• Information provided:
+++

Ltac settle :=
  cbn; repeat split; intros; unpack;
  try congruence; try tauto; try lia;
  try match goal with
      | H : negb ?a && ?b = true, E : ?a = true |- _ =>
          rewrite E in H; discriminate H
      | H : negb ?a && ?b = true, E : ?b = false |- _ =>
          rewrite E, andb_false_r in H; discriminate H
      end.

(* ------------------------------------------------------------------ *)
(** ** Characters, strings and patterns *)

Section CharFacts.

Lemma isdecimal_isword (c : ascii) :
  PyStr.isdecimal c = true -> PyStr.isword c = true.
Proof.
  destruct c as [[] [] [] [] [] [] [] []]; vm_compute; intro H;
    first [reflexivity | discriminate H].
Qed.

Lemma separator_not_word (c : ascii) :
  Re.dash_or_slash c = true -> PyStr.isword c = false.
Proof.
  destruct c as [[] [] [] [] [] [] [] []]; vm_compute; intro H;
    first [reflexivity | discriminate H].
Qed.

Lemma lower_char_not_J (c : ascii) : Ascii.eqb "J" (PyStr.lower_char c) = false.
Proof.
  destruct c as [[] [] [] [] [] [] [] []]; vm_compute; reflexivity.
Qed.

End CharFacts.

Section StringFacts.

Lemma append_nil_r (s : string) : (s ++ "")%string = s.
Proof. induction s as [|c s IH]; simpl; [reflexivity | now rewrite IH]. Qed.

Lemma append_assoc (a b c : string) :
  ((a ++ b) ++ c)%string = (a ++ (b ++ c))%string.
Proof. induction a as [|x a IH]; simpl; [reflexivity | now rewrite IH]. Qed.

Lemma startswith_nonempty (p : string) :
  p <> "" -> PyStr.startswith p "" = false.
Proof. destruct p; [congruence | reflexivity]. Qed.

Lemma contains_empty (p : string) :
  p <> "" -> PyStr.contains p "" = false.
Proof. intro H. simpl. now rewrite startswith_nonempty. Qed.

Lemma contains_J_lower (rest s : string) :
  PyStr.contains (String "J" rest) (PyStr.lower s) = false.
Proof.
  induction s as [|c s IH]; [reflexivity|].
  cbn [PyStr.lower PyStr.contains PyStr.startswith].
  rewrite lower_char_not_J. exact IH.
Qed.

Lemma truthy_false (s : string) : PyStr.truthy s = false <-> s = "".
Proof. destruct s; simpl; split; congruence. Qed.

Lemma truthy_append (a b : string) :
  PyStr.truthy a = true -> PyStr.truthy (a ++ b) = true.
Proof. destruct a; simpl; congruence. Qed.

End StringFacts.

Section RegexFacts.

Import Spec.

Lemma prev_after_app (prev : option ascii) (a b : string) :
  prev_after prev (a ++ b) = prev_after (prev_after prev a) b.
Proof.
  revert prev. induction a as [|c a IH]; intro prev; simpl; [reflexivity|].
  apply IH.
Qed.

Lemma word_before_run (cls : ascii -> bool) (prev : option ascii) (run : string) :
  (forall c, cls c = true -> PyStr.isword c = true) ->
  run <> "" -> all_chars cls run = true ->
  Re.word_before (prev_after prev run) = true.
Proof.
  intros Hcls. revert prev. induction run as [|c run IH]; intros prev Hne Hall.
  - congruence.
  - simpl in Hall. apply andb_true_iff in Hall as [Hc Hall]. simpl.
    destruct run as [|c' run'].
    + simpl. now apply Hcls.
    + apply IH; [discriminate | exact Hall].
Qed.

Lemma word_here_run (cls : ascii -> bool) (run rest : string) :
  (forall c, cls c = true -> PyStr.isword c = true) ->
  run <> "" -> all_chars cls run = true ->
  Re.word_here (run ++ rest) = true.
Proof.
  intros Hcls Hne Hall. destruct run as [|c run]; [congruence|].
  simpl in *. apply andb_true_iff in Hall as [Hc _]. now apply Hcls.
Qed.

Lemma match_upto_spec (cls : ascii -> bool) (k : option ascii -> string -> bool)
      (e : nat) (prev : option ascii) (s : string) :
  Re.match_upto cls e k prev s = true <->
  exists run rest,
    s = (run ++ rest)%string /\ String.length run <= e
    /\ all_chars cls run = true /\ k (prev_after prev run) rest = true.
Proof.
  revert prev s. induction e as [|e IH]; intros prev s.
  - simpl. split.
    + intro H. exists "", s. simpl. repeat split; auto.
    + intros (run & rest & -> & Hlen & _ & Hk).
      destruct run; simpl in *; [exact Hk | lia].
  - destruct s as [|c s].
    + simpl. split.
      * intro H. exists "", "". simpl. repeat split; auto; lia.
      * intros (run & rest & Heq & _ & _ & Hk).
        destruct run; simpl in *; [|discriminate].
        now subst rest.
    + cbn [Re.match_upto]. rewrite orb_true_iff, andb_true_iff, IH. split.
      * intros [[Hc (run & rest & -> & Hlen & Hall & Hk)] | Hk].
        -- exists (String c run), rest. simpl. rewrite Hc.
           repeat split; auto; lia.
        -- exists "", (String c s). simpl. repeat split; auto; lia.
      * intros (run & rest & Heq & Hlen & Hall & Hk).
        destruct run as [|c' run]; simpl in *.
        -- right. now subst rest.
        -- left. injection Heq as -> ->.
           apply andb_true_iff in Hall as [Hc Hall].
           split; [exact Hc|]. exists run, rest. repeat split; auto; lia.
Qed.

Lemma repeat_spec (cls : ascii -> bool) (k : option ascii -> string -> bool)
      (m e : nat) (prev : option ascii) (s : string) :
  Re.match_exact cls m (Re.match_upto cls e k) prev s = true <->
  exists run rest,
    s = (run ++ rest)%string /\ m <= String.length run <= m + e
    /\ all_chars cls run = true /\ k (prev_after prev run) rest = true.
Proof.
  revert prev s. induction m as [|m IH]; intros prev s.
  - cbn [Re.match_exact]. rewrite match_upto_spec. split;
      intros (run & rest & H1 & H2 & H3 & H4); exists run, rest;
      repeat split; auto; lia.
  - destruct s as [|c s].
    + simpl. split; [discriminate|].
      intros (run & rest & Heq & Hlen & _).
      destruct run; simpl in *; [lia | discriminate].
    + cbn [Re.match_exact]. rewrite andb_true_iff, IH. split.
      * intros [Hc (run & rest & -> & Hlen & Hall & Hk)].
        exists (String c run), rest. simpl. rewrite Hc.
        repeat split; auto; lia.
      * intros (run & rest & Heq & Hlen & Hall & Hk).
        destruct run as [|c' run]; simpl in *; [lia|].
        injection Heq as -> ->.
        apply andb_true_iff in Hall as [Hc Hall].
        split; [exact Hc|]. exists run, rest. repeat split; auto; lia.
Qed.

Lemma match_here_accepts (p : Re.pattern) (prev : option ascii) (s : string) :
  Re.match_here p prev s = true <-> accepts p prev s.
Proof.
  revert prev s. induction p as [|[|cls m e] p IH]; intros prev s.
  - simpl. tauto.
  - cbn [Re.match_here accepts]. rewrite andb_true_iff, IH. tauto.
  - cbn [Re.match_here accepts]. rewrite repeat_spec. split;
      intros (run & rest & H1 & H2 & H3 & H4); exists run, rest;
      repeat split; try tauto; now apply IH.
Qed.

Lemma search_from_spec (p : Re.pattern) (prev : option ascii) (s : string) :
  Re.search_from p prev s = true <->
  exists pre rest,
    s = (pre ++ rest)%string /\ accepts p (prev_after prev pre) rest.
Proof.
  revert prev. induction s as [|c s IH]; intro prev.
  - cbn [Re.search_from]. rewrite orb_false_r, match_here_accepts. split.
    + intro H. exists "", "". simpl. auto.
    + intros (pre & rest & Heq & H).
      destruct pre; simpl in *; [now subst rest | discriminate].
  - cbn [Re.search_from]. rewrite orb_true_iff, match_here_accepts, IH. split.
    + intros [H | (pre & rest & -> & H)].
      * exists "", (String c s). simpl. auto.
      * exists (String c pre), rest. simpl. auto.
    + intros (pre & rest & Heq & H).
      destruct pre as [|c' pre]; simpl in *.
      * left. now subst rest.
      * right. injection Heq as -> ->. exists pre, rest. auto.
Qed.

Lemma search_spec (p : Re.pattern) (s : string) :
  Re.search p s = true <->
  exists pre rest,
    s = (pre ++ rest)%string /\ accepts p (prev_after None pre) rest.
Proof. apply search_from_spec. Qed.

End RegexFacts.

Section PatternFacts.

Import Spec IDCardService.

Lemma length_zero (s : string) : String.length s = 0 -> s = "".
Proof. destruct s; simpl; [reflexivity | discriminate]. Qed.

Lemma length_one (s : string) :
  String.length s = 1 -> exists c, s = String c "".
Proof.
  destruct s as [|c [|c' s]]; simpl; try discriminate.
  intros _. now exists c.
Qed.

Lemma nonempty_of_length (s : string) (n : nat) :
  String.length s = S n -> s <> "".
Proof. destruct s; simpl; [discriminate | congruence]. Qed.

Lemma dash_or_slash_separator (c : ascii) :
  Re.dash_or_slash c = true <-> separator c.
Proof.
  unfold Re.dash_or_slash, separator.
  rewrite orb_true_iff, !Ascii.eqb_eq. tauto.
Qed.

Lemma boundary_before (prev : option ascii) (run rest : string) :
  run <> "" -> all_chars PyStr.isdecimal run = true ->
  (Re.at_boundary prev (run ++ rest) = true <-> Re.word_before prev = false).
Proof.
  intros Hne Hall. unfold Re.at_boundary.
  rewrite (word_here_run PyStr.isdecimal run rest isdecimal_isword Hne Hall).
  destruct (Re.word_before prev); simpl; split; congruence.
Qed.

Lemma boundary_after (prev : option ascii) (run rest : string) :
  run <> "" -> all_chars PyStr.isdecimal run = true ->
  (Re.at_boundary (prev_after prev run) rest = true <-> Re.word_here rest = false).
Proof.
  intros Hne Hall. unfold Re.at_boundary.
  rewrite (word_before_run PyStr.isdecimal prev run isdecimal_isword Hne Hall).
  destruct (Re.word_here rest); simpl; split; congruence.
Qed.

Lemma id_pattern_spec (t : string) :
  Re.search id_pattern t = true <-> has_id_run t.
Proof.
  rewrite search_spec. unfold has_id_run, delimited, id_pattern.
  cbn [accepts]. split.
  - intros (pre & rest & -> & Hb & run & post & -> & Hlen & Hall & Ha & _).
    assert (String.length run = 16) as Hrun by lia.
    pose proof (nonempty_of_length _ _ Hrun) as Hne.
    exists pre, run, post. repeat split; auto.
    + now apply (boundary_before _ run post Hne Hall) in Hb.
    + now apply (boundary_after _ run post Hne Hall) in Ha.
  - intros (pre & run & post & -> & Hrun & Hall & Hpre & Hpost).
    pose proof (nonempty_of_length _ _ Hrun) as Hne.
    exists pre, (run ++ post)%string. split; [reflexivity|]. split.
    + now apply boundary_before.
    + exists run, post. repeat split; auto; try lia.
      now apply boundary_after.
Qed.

+++

• Task directions:
Answer required as a bare number: state how many lines in the material contain the word "option".

• Reply to the exercise:
10